Ultimately though, the UK, with its considerable expertise in food safety would do well to focus efforts on Codex initiatives to bring about new standards in order to eliminate trade barriers with a view to making bilateral deals a thing of the past. In that respect it would be a mistake to throw our lot in with the USA which is notorious for sabotaging multilateral efforts.

In more ways that one Brexit is going to hurt more than it ever needed to due to a woefully simplistic understanding of trade but that is to be expected when the UK has effectively given up its domestic capacity. I view that as a consequence of EU membership. EU trade exclusivity was a bridge too far.

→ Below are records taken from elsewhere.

(** * Conversational front end: intent dispatch and confirmation workflow

    A shallow embedding of the two variants of [App.jsx] that live in the
    repository:

    - the client-side variant, which classifies the utterance itself
      ([checkForChartRequest], the [INC] and install regular expressions)
      and talks to [requestInstall], [createTicket] and [showStatus];
    - the backend-driven variant, which sends every utterance to
      [queryChatbot] and renders the payload ([buildChartJsSpec]).

    Strings are [string]s read as UTF-8 bytes.  Every keyword and every
    regular expression of the program is ASCII and none has the [u] flag:
    [\b], [\d] and the case-insensitive comparison of [/i] see a byte of
    128 or more as a character that is no letter, no digit and no word
    character.  [toLowerCase] is the lower-casing of Unicode, which turns
    two characters outside ASCII into ASCII letters (the Kelvin sign into
    [k], the dotted capital I into [i] and a combining dot).

    The values of the backend are what [JSON.parse] makes of a response.
    Such a value may be an object with an own key [toString]: a template
    literal, [String] and [Number] throw a TypeError on it, and so do the
    handlers and components that convert it outside a [try].

    An event handler is a computation in the monad [Handler.M]: it reads
    and updates the [useState] cells of the component, may throw, and
    records every request it sends.  The request a handler awaits is
    answered on the spot by a [Backend.backend]; what happens when an event
    arrives while a request is still in flight is what the handler does
    when it starts in a state whose [thinking] flag is set. *)

From Stdlib Require Import String Ascii List Bool Arith Lia Floats NArith.
Import ListNotations.

Set Warnings "-register-all".

Local Open Scope string_scope.
Local Open Scope list_scope.

(* ================================================================== *)
(** ** JavaScript strings *)
(* ================================================================== *)

Module JsString.

Definition code (c : ascii) : nat := nat_of_ascii c.

Definition between (lo hi : nat) (c : ascii) : bool :=
  (lo <=? code c)%nat && (code c <=? hi)%nat.

Definition is_upper : ascii -> bool := between 65 90.
Definition is_lower : ascii -> bool := between 97 122.
Definition is_digit : ascii -> bool := between 48 57.

(** [\w]: the word characters of a regular expression without [u]. *)
Definition is_word (c : ascii) : bool :=
  is_upper c || is_lower c || is_digit c || Ascii.eqb c "_".

Definition lower_char (c : ascii) : ascii :=
  if is_upper c then ascii_of_nat (code c + 32) else c.

Definition upper_char (c : ascii) : ascii :=
  if is_lower c then ascii_of_nat (code c - 32) else c.

Fixpoint smap (f : ascii -> ascii) (s : string) : string :=
  match s with
  | EmptyString => EmptyString
  | String c s' => String (f c) (smap f s')
  end.

(** [s.toUpperCase()] of a string of ASCII characters: the program
    upper-cases only what the incident pattern matched. *)
Definition toUpperCase : string -> string := smap upper_char.

(** *** Unicode

    [toLowerCase] follows the default case conversion of Unicode: the
    lower-case mapping of each code point, the one unconditional special
    casing (U+0130 becomes [i] and U+0307) and the rule of the final sigma.
    The tables are those of Unicode 14.0, in ranges of code points. *)

(** A range of code points from [first] to [last], every one or every
    other one ([step] 1 or 2), mapped to [target], [target + step], ... *)
Definition lower_table : list (N * N * N * N) :=
  [ (65, 90, 1, 97); (192, 214, 1, 224); (216, 222, 1, 248); (256, 302, 2, 257);
    (306, 310, 2, 307); (313, 327, 2, 314); (330, 374, 2, 331); (376, 376, 1, 255);
    (377, 381, 2, 378); (385, 385, 1, 595); (386, 388, 2, 387); (390, 390, 1, 596);
    (391, 391, 1, 392); (393, 394, 1, 598); (395, 395, 1, 396); (398, 398, 1, 477);
    (399, 399, 1, 601); (400, 400, 1, 603); (401, 401, 1, 402); (403, 403, 1, 608);
    (404, 404, 1, 611); (406, 406, 1, 617); (407, 407, 1, 616); (408, 408, 1, 409);
    (412, 412, 1, 623); (413, 413, 1, 626); (415, 415, 1, 629); (416, 420, 2, 417);
    (422, 422, 1, 640); (423, 423, 1, 424); (425, 425, 1, 643); (428, 428, 1, 429);
    (430, 430, 1, 648); (431, 431, 1, 432); (433, 434, 1, 650); (435, 437, 2, 436);
    (439, 439, 1, 658); (440, 440, 1, 441); (444, 444, 1, 445); (452, 452, 1, 454);
    (453, 453, 1, 454); (455, 455, 1, 457); (456, 456, 1, 457); (458, 458, 1, 460);
    (459, 475, 2, 460); (478, 494, 2, 479); (497, 497, 1, 499); (498, 500, 2, 499);
    (502, 502, 1, 405); (503, 503, 1, 447); (504, 542, 2, 505); (544, 544, 1, 414);
    (546, 562, 2, 547); (570, 570, 1, 11365); (571, 571, 1, 572); (573, 573, 1, 410);
    (574, 574, 1, 11366); (577, 577, 1, 578); (579, 579, 1, 384); (580, 580, 1, 649);
    (581, 581, 1, 652); (582, 590, 2, 583); (880, 882, 2, 881); (886, 886, 1, 887);
    (895, 895, 1, 1011); (902, 902, 1, 940); (904, 906, 1, 941); (908, 908, 1, 972);
    (910, 911, 1, 973); (913, 929, 1, 945); (931, 939, 1, 963); (975, 975, 1, 983);
    (984, 1006, 2, 985); (1012, 1012, 1, 952); (1015, 1015, 1, 1016); (1017, 1017, 1, 1010);
    (1018, 1018, 1, 1019); (1021, 1023, 1, 891); (1024, 1039, 1, 1104); (1040, 1071, 1, 1072);
    (1120, 1152, 2, 1121); (1162, 1214, 2, 1163); (1216, 1216, 1, 1231); (1217, 1229, 2, 1218);
    (1232, 1326, 2, 1233); (1329, 1366, 1, 1377); (4256, 4293, 1, 11520); (4295, 4295, 1, 11559);
    (4301, 4301, 1, 11565); (5024, 5103, 1, 43888); (5104, 5109, 1, 5112); (7312, 7354, 1, 4304);
    (7357, 7359, 1, 4349); (7680, 7828, 2, 7681); (7838, 7838, 1, 223); (7840, 7934, 2, 7841);
    (7944, 7951, 1, 7936); (7960, 7965, 1, 7952); (7976, 7983, 1, 7968); (7992, 7999, 1, 7984);
    (8008, 8013, 1, 8000); (8025, 8031, 2, 8017); (8040, 8047, 1, 8032); (8072, 8079, 1, 8064);
    (8088, 8095, 1, 8080); (8104, 8111, 1, 8096); (8120, 8121, 1, 8112); (8122, 8123, 1, 8048);
    (8124, 8124, 1, 8115); (8136, 8139, 1, 8050); (8140, 8140, 1, 8131); (8152, 8153, 1, 8144);
    (8154, 8155, 1, 8054); (8168, 8169, 1, 8160); (8170, 8171, 1, 8058); (8172, 8172, 1, 8165);
    (8184, 8185, 1, 8056); (8186, 8187, 1, 8060); (8188, 8188, 1, 8179); (8486, 8486, 1, 969);
    (8490, 8490, 1, 107); (8491, 8491, 1, 229); (8498, 8498, 1, 8526); (8544, 8559, 1, 8560);
    (8579, 8579, 1, 8580); (9398, 9423, 1, 9424); (11264, 11311, 1, 11312); (11360, 11360, 1, 11361);
    (11362, 11362, 1, 619); (11363, 11363, 1, 7549); (11364, 11364, 1, 637); (11367, 11371, 2, 11368);
    (11373, 11373, 1, 593); (11374, 11374, 1, 625); (11375, 11375, 1, 592); (11376, 11376, 1, 594);
    (11378, 11378, 1, 11379); (11381, 11381, 1, 11382); (11390, 11391, 1, 575); (11392, 11490, 2, 11393);
    (11499, 11501, 2, 11500); (11506, 11506, 1, 11507); (42560, 42604, 2, 42561); (42624, 42650, 2, 42625);
    (42786, 42798, 2, 42787); (42802, 42862, 2, 42803); (42873, 42875, 2, 42874); (42877, 42877, 1, 7545);
    (42878, 42886, 2, 42879); (42891, 42891, 1, 42892); (42893, 42893, 1, 613); (42896, 42898, 2, 42897);
    (42902, 42920, 2, 42903); (42922, 42922, 1, 614); (42923, 42923, 1, 604); (42924, 42924, 1, 609);
    (42925, 42925, 1, 620); (42926, 42926, 1, 618); (42928, 42928, 1, 670); (42929, 42929, 1, 647);
    (42930, 42930, 1, 669); (42931, 42931, 1, 43859); (42932, 42946, 2, 42933); (42948, 42948, 1, 42900);
    (42949, 42949, 1, 642); (42950, 42950, 1, 7566); (42951, 42953, 2, 42952); (42960, 42960, 1, 42961);
    (42966, 42968, 2, 42967); (42997, 42997, 1, 42998); (65313, 65338, 1, 65345); (66560, 66599, 1, 66600);
    (66736, 66771, 1, 66776); (66928, 66938, 1, 66967); (66940, 66954, 1, 66979); (66956, 66962, 1, 66995);
    (66964, 66965, 1, 67003); (68736, 68786, 1, 68800); (71840, 71871, 1, 71872); (93760, 93791, 1, 93792);
    (125184, 125217, 1, 125218) ]%N.

(** The code points that have case and that case does not ignore. *)
Definition cased_table : list (N * N) :=
  [ (65, 90); (97, 122); (170, 170); (181, 181); (186, 186); (192, 214);
    (216, 246); (248, 442); (444, 447); (452, 659); (661, 687); (880, 883);
    (886, 887); (891, 893); (895, 895); (902, 902); (904, 906); (908, 908);
    (910, 929); (931, 1013); (1015, 1153); (1162, 1327); (1329, 1366); (1376, 1416);
    (4256, 4293); (4295, 4295); (4301, 4301); (4304, 4346); (4349, 4351); (5024, 5109);
    (5112, 5117); (7296, 7304); (7312, 7354); (7357, 7359); (7424, 7467); (7531, 7543);
    (7545, 7578); (7680, 7957); (7960, 7965); (7968, 8005); (8008, 8013); (8016, 8023);
    (8025, 8025); (8027, 8027); (8029, 8029); (8031, 8061); (8064, 8116); (8118, 8124);
    (8126, 8126); (8130, 8132); (8134, 8140); (8144, 8147); (8150, 8155); (8160, 8172);
    (8178, 8180); (8182, 8188); (8450, 8450); (8455, 8455); (8458, 8467); (8469, 8469);
    (8473, 8477); (8484, 8484); (8486, 8486); (8488, 8488); (8490, 8493); (8495, 8500);
    (8505, 8505); (8508, 8511); (8517, 8521); (8526, 8526); (8544, 8575); (8579, 8580);
    (9398, 9449); (11264, 11387); (11390, 11492); (11499, 11502); (11506, 11507); (11520, 11557);
    (11559, 11559); (11565, 11565); (42560, 42605); (42624, 42651); (42786, 42863); (42865, 42887);
    (42891, 42894); (42896, 42954); (42960, 42961); (42963, 42963); (42965, 42969); (42997, 42998);
    (43002, 43002); (43824, 43866); (43872, 43880); (43888, 43967); (64256, 64262); (64275, 64279);
    (65313, 65338); (65345, 65370); (66560, 66639); (66736, 66771); (66776, 66811); (66928, 66938);
    (66940, 66954); (66956, 66962); (66964, 66965); (66967, 66977); (66979, 66993); (66995, 67001);
    (67003, 67004); (68736, 68786); (68800, 68850); (71840, 71903); (93760, 93823); (119808, 119892);
    (119894, 119964); (119966, 119967); (119970, 119970); (119973, 119974); (119977, 119980); (119982, 119993);
    (119995, 119995); (119997, 120003); (120005, 120069); (120071, 120074); (120077, 120084); (120086, 120092);
    (120094, 120121); (120123, 120126); (120128, 120132); (120134, 120134); (120138, 120144); (120146, 120485);
    (120488, 120512); (120514, 120538); (120540, 120570); (120572, 120596); (120598, 120628); (120630, 120654);
    (120656, 120686); (120688, 120712); (120714, 120744); (120746, 120770); (120772, 120779); (122624, 122633);
    (122635, 122654); (125184, 125251); (127280, 127305); (127312, 127337); (127344, 127369) ]%N.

The damage done will be from pulling further out than we ever needed to for advantages which don't really exist. It just means it will take longer to establish new trade and we will have to re-order the economy to compensate for the trade we will never regain. In that there are opportunities where we just have to trust that a first world economy like the UK can step up to the plate. It won't be easy but I think we can.

Whichever way this goes we must be cautious of anyone offering up simplistic solutions and making big promises. Nothing is clear cut - especially not those assertions that EU membership is necessarily good for trade. Certainty in the EU is a myth and EU trade deals are not always what they appear. We still have the city of London in our favour and since India is in the market for a multilateral agreement on services, there is a whole universe of other avenues to explore.

India made proposals for a Trade Facilitation Agreement for Services that it submitted to the WTO on February 23. The text has provisions relating to facilitating trade in services and development as well as institutional provisions. This could be more pertinent to the UK than any deal with the USA and it would benefit from having the UK as a champion.

So long as the UK does not walk away from a deal with the EU then we can make Brexit work. We will just have to think about trade in a different way and move beyond the quasi-colonial fantasies of the Tory right. If, however, Mrs May gives in to the idea that "no deal is better than a bad deal" then Britain stands to be substantially poorer for a very long time. Walking away from the EU without a deal is simply not an option.